Here is the code snippet in the views.py:
elif 'alter_key' in request.POST:
key = request.POST.get('alter_key')
formdata = Keys.objects.get(key=key)
form = SaveKeysForm(instance=formdata)
if form.is_valid():
form.save()
return HttpResponseRedirect('keys.html?key_list=&success')
else:
context['error'] = 'Wrong data'
When i perform a print(form) before form-validation i get:
I think we’d need to see more of the view and template involved with this, because there doesn’t seem to be enough information to get a complete picture of what’s going on here.
For example:
Where is this “alter_key” coming from? You don’t show a field by that name in either the form or template you are showing here.
Also, when you say:
Are you saying that the form is returning False on the is_valid call? Or is it not even getting to that point in the code?
If is_valid is returning False, then the form would have the errors associated with it. (See the docs pages starting with How errors are displayed and Working with form templates for more details and examples of rendering errors in forms.
Side note:
This code
has the same result and is more commonly written as key = self.cleaned_data.get('key') - which also can be used when you’re referencing the data in cleaned_data instead of adding the key to cleaned_data in a clean_ method.

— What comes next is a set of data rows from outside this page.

Definition prepareBuildInputs (contextAbs dockerfileAbs : string) (env : list string) : FM buildInputs := fun h =>
  let inputs := {|
    bi_ContextDir := contextAbs; bi_DockerfileDir := filepath_Dir dockerfileAbs; bi_DockerfileName := filepath_Base dockerfileAbs;
    bi_ExtraLocals := []; bi_FrontendOpts := []; bi_CleanupPaths := []; bi_TrustBundle := ""; bi_Truststore := no_truststore;
    bi_JavaToolOpts := []; bi_MavenSettings := "" |} in
  match os_Stat h dockerfileAbs with
  | Err e => if stat_missing h dockerfileAbs then (Ok inputs, h) else (Err ("stat dockerfile " +:+ dockerfileAbs +:+ ": " +:+ e), h)
  | Ok _ =>
      (original <-@ fm_wrap (fun e => "read dockerfile " +:+ dockerfileAbs +:+ ": " +:+ e) (fm_ask (fun h => os_ReadFile h dockerfileAbs));
       proxyCfg <-@ fm_lift (result_wrap (fun e => "parse proxy config from env: " +:+ e) (proxyConfigFromEnv env));
       trustBundlePath <-@ fm_ask (fun h => Ok (resolveTrustBundlePath h env));
       let previewInjection := {|
         ti_pemPath := if bool_decide (is_Some trustBundlePath) then injectedTrustBundlePrimaryPath else "";
         ti_javaTruststorePath := ""; ti_javaToolOptions := javaProxyOptions proxyCfg;
         ti_mavenSettingsPath := if Enabled proxyCfg then injectedMavenSettingsPath else "" |} in
       previewRewritten <-@ fm_lift (result_wrap (fun e => "rewrite dockerfile " +:+ dockerfileAbs +:+ " for trust injection: " +:+ e)
                                      (rewriteDockerfileWithTrustBundle original previewInjection));
       if bool_decide (previewRewritten = original) then fm_ret inputs else
       stageDir <-@ fm_lift (result_wrap (fun e => "create build input staging dir: " +:+ e) os_MkdirTemp);
       or_remove stageDir (stage_inputs stageDir contextAbs dockerfileAbs original proxyCfg trustBundlePath)) h
  end.

Definition cleanupPaths (paths : list string) : FM unit := fun h =>
  (Ok tt, foldl (fun h path => if blank path then h else (fm_do (OpRemoveAll path) h).2) h paths).

(** ** The plan: plan.go *)

Record Plan := { pl_BuildctlArgs : list string; pl_OutputPath : string; pl_CleanupPaths : list string }.
Record buildFlags := { bf_context : string; bf_dockerfile : string; bf_target : string; bf_tags : list string; bf_buildArgs : list string }.
Definition default_flags : buildFlags := {| bf_context := "."; bf_dockerfile := "Dockerfile"; bf_target := ""; bf_tags := []; bf_buildArgs := [] |}.

(** The loop over the arguments after the subcommand. *)
Fixpoint plan_flags (args : list string) (f : buildFlags) : result buildFlags :=
  match args with
  | [] => Ok f
  | arg :: args =>
      if bool_decide (arg ∈ ["-f"; "--file"]) then
        match args with
        | [] => Err (arg +:+ " requires a value")
        | v :: args => plan_flags args {| bf_context := bf_context f; bf_dockerfile := v; bf_target := bf_target f; bf_tags := bf_tags f; bf_buildArgs := bf_buildArgs f |}
        end
      else if bool_decide (arg ∈ ["-t"; "--tag"]) then
        match args with
        | [] => Err (arg +:+ " requires a value")
        | v :: args => plan_flags args {| bf_context := bf_context f; bf_dockerfile := bf_dockerfile f; bf_target := bf_target f; bf_tags := bf_tags f ++ [v]; bf_buildArgs := bf_buildArgs f |}
        end
      else if bool_decide (arg = "--build-arg") then
        match args with
        | [] => Err "--build-arg requires a value"
        | v :: args => plan_flags args {| bf_context := bf_context f; bf_dockerfile := bf_dockerfile f; bf_target := bf_target f; bf_tags := bf_tags f; bf_buildArgs := bf_buildArgs f ++ [v] |}
        end
      else if bool_decide (arg = "--target") then
        match args with
        | [] => Err "--target requires a value"
        | v :: args => plan_flags args {| bf_context := bf_context f; bf_dockerfile := bf_dockerfile f; bf_target := v; bf_tags := bf_tags f; bf_buildArgs := bf_buildArgs f |}
        end
      else if HasPrefix arg "--build-arg=" then
        plan_flags args {| bf_context := bf_context f; bf_dockerfile := bf_dockerfile f; bf_target := bf_target f; bf_tags := bf_tags f;
                           bf_buildArgs := bf_buildArgs f ++ [TrimPrefix arg "--build-arg="] |}
      else if HasPrefix arg "--target=" then
        let v := TrimPrefix arg "--target=" in
        if blank v then Err "--target requires a value" else
        plan_flags args {| bf_context := bf_context f; bf_dockerfile := bf_dockerfile f; bf_target := v; bf_tags := bf_tags f; bf_buildArgs := bf_buildArgs f |}
      else if HasPrefix arg "-" then Err ("unsupported docker build flag " +:+ Quote arg)
      else plan_flags args {| bf_context := arg; bf_dockerfile := bf_dockerfile f; bf_target := bf_target f; bf_tags := bf_tags f; bf_buildArgs := bf_buildArgs f |}
  end.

The code reaches the is_valid part but jumps to the context['error'] = 'Wrong data' section.
So despite of i can’t see an error in the print(form) command, i suspect the error to be in validation.
But NOT in validation itself, because You are right, the given information about what is supposed to be happen here is too small to navigate through it and find a solution being not a project insider.

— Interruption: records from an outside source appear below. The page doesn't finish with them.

Lemma stage_inputs_ops dir contextAbs l original cfg bundle :
  absolute dir -> Forall element l -> fm_ops (staged_in dir) (stage_inputs dir contextAbs (of_elements l) original cfg bundle).
Proof.
  intros A F. destruct file_names as (N1 & N2 & N3). unfold stage_inputs. apply fm_ops_bind; [|intros trust; apply fm_ops_bind; [|intros maven; apply fm_ops_bind; [by auto with fsops|intros out; apply fm_ops_bind; [|by auto with fsops]]]].
  - destruct bundle as [path|]; [|by auto with fsops]. apply fm_ops_bind; [by auto with fsops|]. intros text.
    apply fm_ops_bind; [by apply write_staged; [|left]|]. intros _. apply fm_ops_bind; [|by auto with fsops].
    case_bool_decide; [by auto with fsops|]. apply fm_ops_wrap. unfold writePKCS12Truststore. do 2 (apply fm_ops_bind; [by auto with fsops|intros ?]).
    apply fm_ops_bind; [by apply write_staged; [|left]|by auto with fsops].
  - destruct (negb _); [by auto with fsops|]. apply fm_ops_bind; [by auto with fsops|]. intros xml.
    apply fm_ops_bind; [by apply write_staged; [|left]|by auto with fsops].
  - apply write_staged; [done|]. rewrite filepath_Base_of by done. destruct (last l) as [e|] eqn:E; [|by right]. left.
    apply last_Some in E as [l' ->]. apply Forall_app in F as [_ F]. by inversion F.
Qed.

Lemma stage_inputs_cleanup dir contextAbs dockerfileAbs original cfg bundle h inputs h' :
  stage_inputs dir contextAbs dockerfileAbs original cfg bundle h = (Ok inputs, h') -> bi_CleanupPaths inputs = [dir].
Proof.
  unfold stage_inputs. rewrite fm_bind_ok. intros (trust & h1 & _ & R). apply fm_bind_ok in R as (maven & h2 & _ & R).
  apply fm_bind_ok in R as (out & h3 & _ & R). apply fm_bind_ok in R as (u & h4 & _ & R). by injection R as <- _.
Qed.

(** What preparing the inputs leaves: nothing, or files in the directory that is to
    be cleaned up, or nothing any more. *)
Definition leaves (dir : string) (h : fsState) (r : result buildInputs) (h' : fsState) : Prop :=
  exists ops, h' = h ++ ops /\ Forall (confined dir) ops /\
    match r with
    | Ok inputs => (bi_CleanupPaths inputs = [] /\ ops = []) \/ bi_CleanupPaths inputs = [dir]
    | Err _ => ops = [] \/ last ops = Some (OpRemoveAll dir)
    end.
Lemma leaves_unchanged dir h r : (forall inputs, r = Ok inputs -> bi_CleanupPaths inputs = []) -> leaves dir h r h.
Proof.
  intros C. exists []. rewrite app_nil_r. split; [done|]. split; [constructor|]. destruct r as [inputs|e]; left; [|done].
  split; [by apply C|done].
Qed.
Lemma prepareBuildInputs_ops dir contextAbs l env h r h' :
  os_MkdirTemp = Ok dir -> absolute dir -> Forall element l ->
  prepareBuildInputs stat_missing contextAbs (of_elements l) env h = (r, h') -> leaves dir h r h'.
Proof.
  intros T A F P. unfold prepareBuildInputs in P.
  destruct (os_Stat h (of_elements l)) as [info|e];
    [|destruct (stat_missing h _); injection P as <- <-; apply leaves_unchanged; [by intros ? [= <-]|done]].
  unfold fm_bind, fm_wrap, fm_ask, fm_lift in P.
  destruct (os_ReadFile h _) as [original|e]; [|injection P as <- <-; by apply leaves_unchanged].
  destruct (result_wrap _ (proxyConfigFromEnv env)) as [cfg|e]; [|injection P as <- <-; by apply leaves_unchanged].
  destruct (result_wrap _ (rewriteDockerfileWithTrustBundle original _)) as [preview|e]; [|injection P as <- <-; by apply leaves_unchanged].
  case_bool_decide; [injection P as <- <-; apply leaves_unchanged; by intros ? [= <-]|].
  rewrite T in P. cbn [result_wrap] in P. unfold or_remove in P.
  destruct (stage_inputs_ops dir contextAbs l original cfg (resolveTrustBundlePath h env) A F h) as (ops & E & S).
  assert (S' : Forall (confined dir) ops) by (eapply Forall_impl; [exact S|apply staged_confined]).
  destruct (stage_inputs _ _ _ _ _ _ h) as [[inputs|e] h1] eqn:G; injection P as <- <-; simpl in E; subst h1.
  - exists ops. split; [done|]. split; [done|]. right. by eapply stage_inputs_cleanup.
  - exists (ops ++ [OpRemoveAll dir]). unfold fm_do. simpl. rewrite app_assoc. split; [done|]. split; [|right; by rewrite last_snoc].
    apply Forall_app_2; [done|]. apply Forall_singleton. by split.
Qed.

Lemma absFromCWD_elements cwd path p :
  (forall wd, os_Getwd = Ok wd -> absolute wd) -> absFromCWD cwd path = Ok p -> exists l, Forall element l /\ p = of_elements l.
Proof.
  intros WD. unfold absFromCWD. destruct (filepath_IsAbs path) eqn:A; [|by apply abs_clean].
  intros [= <-]. exists (elements path). split; [apply elements_ok|by apply path_Clean_abs].
Qed.

(** The shim cleans up after itself. Whatever the arguments, the environment, the Dockerfile and the
    outcome of the build are, the shim changes nothing outside its temporary directory, and if it has written
    anything there its last change is to remove that directory. *)
Theorem build_inputs_removed x args env h r h' events dir :
  (forall wd, os_Getwd = Ok wd -> absolute wd) -> os_MkdirTemp = Ok dir -> absolute dir -> blank dir = false ->
  RunCLI stat_missing x args env h = (r, h', events) ->
  exists ops, h' = h ++ ops /\ Forall (confined dir) ops /\ (ops = [] \/ last ops = Some (OpRemoveAll dir)).
Proof.
  intros WD T A B R. assert (none : forall hh : fsState, exists ops, hh = hh ++ ops /\ Forall (confined dir) ops /\ (ops = [] \/ last ops = Some (OpRemoveAll dir))).
  { intros hh. exists []. rewrite app_nil_r. split; [done|]. split; [constructor|by left]. }
  unfold RunCLI in R. destruct os_Getwd as [cwd|e] in R; [|injection R as <- <- <-; apply none].
  unfold PlanForArgs in R. destruct args as [|sub args]; [injection R as <- <- <-; apply none|].
  case_bool_decide; [|injection R as <- <- <-; apply none]. cbn [negb] in R. unfold fm_bind, fm_lift in R.
  destruct (plan_flags args default_flags) as [f|e]; [|injection R as <- <- <-; apply none].
  destruct (result_wrap _ (absFromCWD cwd (bf_context f))) as [contextAbs|e]; [|injection R as <- <- <-; apply none].
  set (dp := if bool_decide (bf_dockerfile f = "Dockerfile") then _ else _) in R.
  destruct (absFromCWD cwd dp) as [p|e] eqn:D; cbn [result_wrap] in R; [|injection R as <- <- <-; apply none].
  apply absFromCWD_elements in D as (l & F & ->); [|done].
  destruct (prepareBuildInputs _ _ _ env h) as [[inputs|e] h1] eqn:P; apply (prepareBuildInputs_ops dir) in P as (ops & -> & C & L); try done.
  - cbn [fm_ret] in R. destruct (executor_Run x _ env) as [r' ev]. injection R as <- <- <-. cbn [pl_CleanupPaths cleanupPaths snd].
    destruct L as [[-> ->]|L].
    + exists []. rewrite !app_nil_r. split; [done|]. split; [constructor|by left].
    + rewrite L. cbn [foldl]. rewrite B. unfold fm_do. cbn [snd]. exists (ops ++ [OpRemoveAll dir]). rewrite app_assoc. split; [done|].
      split; [|right; by rewrite last_snoc]. apply Forall_app_2; [done|]. apply Forall_singleton. by split.
  - injection R as <- <- <-. by exists ops.
Qed.
End staging.

(** ** The builder's environment *)

Lemma lookupEnvValue_snoc env e key :
  lookupEnvValue (env ++ [e]) key = if HasPrefix e (key +:+ "=") then Some (TrimPrefix e (key +:+ "=")) else lookupEnvValue env key.
Proof.
  unfold lookupEnvValue. induction env as [|x env IH]; [done|]. simpl. rewrite IH. by destruct (HasPrefix e _).
Qed.
Lemma splitEnvEntry_key key t : free_of "=" key -> splitEnvEntry (key +:+ "=" +:+ t) = Some (key, t).
Proof.
  intros F. unfold splitEnvEntry. rewrite bool_decide_eq_false_2 by (by destruct key).
  change (key +:+ "=" +:+ t) with (key +:+ String "=" t). rewrite IndexByte_app by done. rewrite string_take_app_length.
  do 2 f_equal. change (String "=" t) with ("=" +:+ t). rewrite <- string_app_assoc.
  replace (S (String.length key)) with (String.length (key +:+ "=")) by (rewrite string_app_length; simpl; lia).
  apply string_drop_app_length.
Qed.
Lemma filter_keys_lookup keep env key :
  free_of "=" key -> lookupEnvValue (filter_keys keep env) key = if keep key then lookupEnvValue env key else None.
Proof.
  intros F. unfold lookupEnvValue. induction env as [|e env IH]; simpl; [by destruct (keep key)|].
  destruct (HasPrefix e (key +:+ "=")) eqn:P.
  - pose proof P as P'. apply HasPrefix_iff in P' as [t ->]. rewrite string_app_assoc, splitEnvEntry_key by done.
    rewrite <- string_app_assoc. destruct (keep key) eqn:K; [|done]. simpl. rewrite IH, P. done.
  - destruct (match splitEnvEntry e with Some (k, _) => keep k | None => false end); simpl; rewrite ?P, IH;
      destruct (keep key); try done; by destruct (last_with_prefix env _).
Qed.

(** The variables the builder does not see. *)
Definition proxy_args_only (env : list string) : bool :=
  match lookupEnvValue env bboxProxyArgsOnlyEnvKey with Some v => bool_decide (TrimSpace v = "1") | None => false end.
Definition hidden (env : list string) (key : string) : bool :=
  bool_decide (key = bboxProxyArgsOnlyEnvKey) || (proxy_args_only env && bool_decide (key ∈ proxy_arg_keys)).
Definition builder_base (env : list string) : list string :=
  if proxy_args_only env then filterBuilderProxyEnv (filterBuilderControlEnv env) else filterBuilderControlEnv env.
Lemma builder_base_lookup env key :
  free_of "=" key -> lookupEnvValue (builder_base env) key = if hidden env key then None else lookupEnvValue env key.
Proof.
  intros F. unfold builder_base, hidden, filterBuilderProxyEnv, filterBuilderControlEnv. destruct (proxy_args_only env).
  - rewrite !filter_keys_lookup by done. simpl. rewrite (bool_decide_ext (key ∈ proxy_arg_keys) (key ∈ ["HTTP_PROXY"; "http_proxy"; "HTTPS_PROXY"; "https_proxy"; "NO_PROXY"; "no_proxy"]))
      by (unfold proxy_arg_keys; rewrite !elem_of_cons; tauto).
    destruct (bool_decide (key = _)), (bool_decide (key ∈ _)); done.
  - rewrite filter_keys_lookup by done. simpl. by destruct (bool_decide (key = _)).
Qed.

So I will try to compilate the complete code cascade that leads to the already given lines, including what’s happening in template and so on. Will take me some time. But thank you for the moment
Sounded completely logic to me and I was totally happy about this hint…alas…it leads to NOTHING in the console…there is nothing printed out after adding this command. no matter if I place it in the else cluase or before the if statement…shouldn’t there be at last some white '' or something like that after a print command ?
I haven’t read your link to the Forms API in Django Documentation yet but i am a little confused now…i thought, that the ìnstance attribute within such a code line assures, that you can alter an existing db-entry? without it, i would get for unique entries the error “already existing” or would without unique simply generate a new dataset???
Yes, that creates an instance of the form with the values currently existing in the database. It sets the initial values for the form as it gets rendered and sent to the browser.
However, that does nothing relative to accepting data submitted from the HTML form on the page, and modifying that instance. That’s where binding the POST data comes into play.
This question then implies to me that you need to also review the Working with forms page - perhaps even before reading the Bound and Unbound forms docs.